Go to the line that contains "Probes.computerIsStopped := ComputerDomain.computerIsStopped;" and extract it along with every line after it, exactly, through the end of the data below.

(Beginning of RECORDS SUPPLIED)

(* ===== verification/ComputerStart.v ===== *)
(** * Starting the computer host of a parked turn

    src/conversation/src/domain/computer-start.ts, the starter that consumes start jobs, and
    [ensureHostForParkedTurn] of src/conversation/src/turn/park.ts, which publishes them. The host start driver (ECS, or a
    local process) is [driver_start]; the status of an organization and the text of an error are parameters. *)

From S2P Require Import Prelude Json Types Computers Service TurnCodec TurnStore Turns Actions Probes.
From S2P Require Import ComputerStore Workers ComputerDomain.
#[local] Open Scope Z_scope.
#[local] Open Scope prog_scope.

Definition COMPUTER_START_MAX_DELIVERIES : Z := 3.
Definition COMPUTER_NOT_SET_UP_REASON : string :=
  "This organization has no computer set up yet. Ask your Chatticus operator to set one up, then send your message again.".
Definition COMPUTER_START_GAVE_UP_REASON : string :=
  "The computer for this organization could not be started after several tries. Please send your message again in a few minutes. If it keeps happening, ask your Chatticus operator to check the organization's computer setup.".

Definition organizationNotEnabledReason (status : option string) : string :=
  "This organization " +:+ (if decide (status = Some "suspended") then "is suspended" else "is not enabled")
  +:+ ", so its computer will not start. Ask your Chatticus operator to enable it, then send your message again.".

Definition deniedActionResult (reason : string) : string := "denied: " +:+ reason.

Definition ComputerWorkerRequiresComputerCapability (message : string) : exn :=
  DomainError "computer_worker_requires_computer_capability" message.
Definition ComputerWorkerHostNotReady (message : string) : exn := DomainError "computer_worker_host_not_ready" message.

Inductive ComputerStartOutcome : Type :=
| started (hostStartGeneration : Z)
| already_started (hostStartGeneration : Z)
| already_serving (hostStartGeneration : Z) (ownerId : string)
| start_refused (reason : string)
| gave_up (reason : string).

(** The external systems of a start. *)
Class HostStarting : Type := {
  driver_start : HostStartClaim -> ComputerStartJob -> prog unit;
  organization_status : string -> prog (option string);
  error_message : exn -> string;
}.

Section starter.
Context `{Collation} `{SpendPause} `{HostStarting}.
Context (pages rounds : nat) (heartbeatTimeoutSeconds : Z) (resumeTurn : string -> string -> string -> prog unit).

Definition failParkedTurn (job : ComputerStartJob) (reason : string) : prog unit :=
  let! turn := getTurn (StartJob.tenantId job) (StartJob.turnId job) in
  match turn with
  | None => Ret tt
  | Some t =>
      if decide (Turn.status t = Active /\ Turn.waitingFor t <> None) then turns_failStaleTurn t StillWaiting reason ;;; Ret tt
      else Ret tt
  end.

Definition denyOpenActionsOfTurn (tenantId turnId reason : string) : prog unit :=
  let! actions := listForTurn pages tenantId turnId in
  for_each actions tt (fun _ a =>
    if decide (Action.status a = Done) then Ret tt
    else
      let! answered := answerComputerActionOnOwnAccount a (deniedActionResult reason) true in
      match answered with Some _ => resumeTurn tenantId turnId (Action.actionId a) | None => Ret tt end).

(** The error a failed start is thrown as. *)
Definition start_failure (job : ComputerStartJob) (error : exn) : exn :=
  let turn := "Turn " +:+ stringify (JStr (StartJob.turnId job)) in
  let failed := ComputerWorkerHostNotReady (turn +:+ " host start failed: " +:+ error_message error +:+ ".") in
  match error with
  | DomainError code message =>
      if decide (code = "organization_computer_provisioning")
      then ComputerWorkerHostNotReady (turn +:+ " computer provisioning refused: " +:+ message)
      else failed
  | _ => failed
  end.

(** The start once the generation is claimed. *)
Definition dispatch_start (job : ComputerStartJob) (claim : HostStartClaim) : prog ComputerStartOutcome :=
  let tenantId := StartJob.tenantId job in
  let generation := HostStartClaim.hostStartGeneration claim in
  let! dispatched := markHostStartDispatched tenantId generation in
  if negb dispatched then Ret (already_started generation)
  else
    catch (driver_start claim job ;;; Ret (started generation))
      (fun error =>
        releaseHostStartDispatch tenantId generation ;;;
        match error with
        | OrganizationComputerNotSetUpError reasonClass _ =>
            failParkedTurn job COMPUTER_NOT_SET_UP_REASON ;;; Ret (start_refused reasonClass)
        | _ => Throw (start_failure job error)
        end).

Definition attemptComputerStart (job : ComputerStartJob) : prog ComputerStartOutcome :=
  let tenantId := StartJob.tenantId job in
  let! settled := expireLostComputerActions pages tenantId in
  for_each settled tt (fun _ a =>
    if decide (Action.status a = Done) then resumeTurn (Action.tenantId a) (Action.turnId a) (Action.actionId a) else Ret tt) ;;;
  let! liveOwner := liveOwnerOfOrganization heartbeatTimeoutSeconds tenantId in
  match liveOwner with
  | Some (computer, ownerId) => Ret (already_serving (Computer.hostStartGeneration computer) ownerId)
  | None =>
      let! status := organization_status tenantId in
      if decide (status <> Some "enabled") then
        failParkedTurn job (organizationNotEnabledReason status) ;;; Ret (start_refused "organization_not_enabled")
      else
        let! claim := outcome_of (requestComputerHostStart pages heartbeatTimeoutSeconds rounds tenantId (StartJob.userId job)) in
        match claim with
        | Ok claim => dispatch_start job claim
        | Err (DomainError code message) =>
            if decide (code = "organization_spend_ceiling_exceeded")
            then denyOpenActionsOfTurn tenantId (StartJob.turnId job) message ;;; Ret (start_refused message)
            else Throw (DomainError code message)
        | Err error => Throw error
        end
  end.

Definition handleComputerStartJob (job : ComputerStartJob) (receiveCount : Z) : prog ComputerStartOutcome :=
  if decide ("computer" ∈ StartJob.requiredCapabilities job) then
    catch (attemptComputerStart job)
      (fun error =>
        if receiveCount <? COMPUTER_START_MAX_DELIVERIES then Throw error
        else failParkedTurn job COMPUTER_START_GAVE_UP_REASON ;;; Ret (gave_up "start_attempts_exhausted"))
  else Throw (ComputerWorkerRequiresComputerCapability ("Job " +:+ stringify (JStr (StartJob.jobId job))
                +:+ " does not require the computer capability.")).
End starter.

(** ** Asking for a host *)

Section hosting.
Context (crashes : string -> string -> bool) (pages : nat) (getBot_tenant : string -> string -> prog (option string)) (heartbeatTimeoutSeconds : Z).

Definition ensureHost (turn : Turn) : prog bool :=
  match Turn.promptAuthorId turn with
  | None => Throw (JsError ("Turn " +:+ stringify (JStr (Turn.turnId turn)) +:+ " has no prompt author to start a computer for."))
  | Some userId =>
      let! liveOwner := liveOwnerOfOrganization heartbeatTimeoutSeconds (Turn.tenantId turn) in
      match liveOwner with
      | Some _ => Ret false
      | None =>
          let! job := createTurnJob getBot_tenant
            (TurnJobRequest.mk (Turn.tenantId turn) ["computer"] None None (Some userId) (Some (Turn.botId turn))) in
          let! host := assignTurn pages heartbeatTimeoutSeconds job in
          match host with
          | Some _ => Ret false
          | None =>
              maybeCrash crashes "computer_start" "before" ;;;
              let! computerId :=
                match TurnJob.computerId job with
                | Some id => Ret id
                | None => let! c := Workers.ensureComputer (Turn.tenantId turn) None in Ret (Computer.computerId c)
                end in
              send (EnqueueStart (StartJob.mk (TurnJob.jobId job) (TurnJob.tenantId job) (Turn.turnId turn) (Turn.botId turn) userId
                computerId (TurnJob.computerPolicy job) (TurnJob.requiredCapabilities job))) ;;;
              maybeCrash crashes "computer_start" "after" ;;;
              Ret true
          end
      end
  end.

(** The routing of Probes.v, over the computers and workers of the organization. *)
#[export] Instance computer_routing : HostRouting := {
  ensureHostForParkedTurn := ensureHost;
  Probes.ensureComputer := fun tenantId => let! c := Workers.ensureComputer tenantId None in Ret (Computer.computerId c);
  Probes.computerIsStopped := ComputerDomain.computerIsStopped;
}.
End hosting.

(End of RECORDS SUPPLIED)

**RESULT**
  Probes.computerIsStopped := ComputerDomain.computerIsStopped;
}.
End hosting.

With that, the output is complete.